Lemma occurrence_inside sub s m :
  sub <> "" -> occurs_at sub s m -> (m < String.length s)%nat.
Proof.
  intros Hne Hocc.
  assert (String.length sub <= String.length s - m)%nat as Hfit.
  { unfold occurs_at in Hocc. rewrite <- Hocc at 1. apply substring_fits. }
  assert (String.length sub <> 0)%nat by (by destruct sub). lia.
Qed.

(** The scan either leaves the line as it is or cuts it at one of the
    offsets it was given, inside the line. *)
Lemma scan_shape log_line offsets :
  Forall (fun i => 0 <= i) offsets ->
  scan log_line offsets = Ok (None, log_line)
  \/ exists i, i ∈ offsets /\ i < len log_line
               /\ scan log_line offsets = Ok (cut_at log_line i).
Proof.
  induction 1 as [|i rest Hi _ IH]; [by left|]. simpl.
  assert (scan log_line rest = Ok (None, log_line)
          \/ exists j, j ∈ i :: rest /\ j < len log_line
                       /\ scan log_line rest = Ok (cut_at log_line j)) as IH'.
  { destruct IH as [IH|(j & Hj & Hlt & IH)]; [by left|right].
    exists j. split; [by apply elem_of_cons; right|done]. }
  destruct (i <? len log_line) eqn:E; [|exact IH'].
  destruct (getitem_inside log_line i) as (c & -> & _); [lia|]. simpl.
  assert (exists j, j ∈ i :: rest /\ j < len log_line
                    /\ Ok (cut_at log_line i) = Ok (cut_at log_line j)) as Hcut.
  { exists i. split; [apply elem_of_cons; by left|]. split; [lia|done]. }
  destruct (Ascii.eqb c "Z"); [by right|].
  destruct (Ascii.eqb c "+"); [by right|exact IH'].
Qed.

(** How [parse] can end: the line as it is, the cut of the branch of line
    201 at a space at or after offset 20, or the cut of the scan at an
    offset from 20 to 29. *)
Lemma parse_shape log_line :
  parse log_line = (None, log_line)
  \/ (exists sp : nat, 20 <= Z.of_nat sp < len log_line
                       /\ fst (parse log_line)
                          = Some (slice_to log_line (Z.of_nat sp)))
  \/ (exists i, 20 <= i <= 29 /\ i < len log_line
                /\ parse log_line = cut_at log_line i).
Proof.
  unfold parse, parse_body.
  destruct (truthy log_line && (len log_line >? 20)); [|by left].
  destruct (marker log_line).
  - destruct (find_spec log_line " " 20) as [->|(sp & -> & Hsp & Hocc)];
      [lia|by left|].
    destruct (Z.of_nat sp >? 0) eqn:E; [|lia].
    right; left. exists sp. split.
    + apply occurrence_inside in Hocc; [|discriminate]. unfold len. lia.
    + by destruct (find log_line " : " 0 >? 0).
  - destruct (fallback_marker log_line); [|by left].
    destruct (scan_shape log_line (range 20 30))
      as [->|(i & Hi & Hlt & ->)]; [apply Forall_seqZ; lia|by left|].
    right; right. exists i. apply elem_of_seqZ in Hi.
    split; [lia|]. split; [lia|reflexivity].
Qed.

======

# [EXERCISE PROMPT]
Take the lines above from the one containing "destruct (getitem_inside log_line" down to the one containing "201 at a space", and transcribe them exactly, both ends included.

# [OUTPUT BELOW]
  destruct (getitem_inside log_line i) as (c & -> & _); [lia|]. simpl.
  assert (exists j, j ∈ i :: rest /\ j < len log_line
                    /\ Ok (cut_at log_line i) = Ok (cut_at log_line j)) as Hcut.
  { exists i. split; [apply elem_of_cons; by left|]. split; [lia|done]. }
  destruct (Ascii.eqb c "Z"); [by right|].
  destruct (Ascii.eqb c "+"); [by right|exact IH'].
Qed.

(** How [parse] can end: the line as it is, the cut of the branch of line
    201 at a space at or after offset 20, or the cut of the scan at an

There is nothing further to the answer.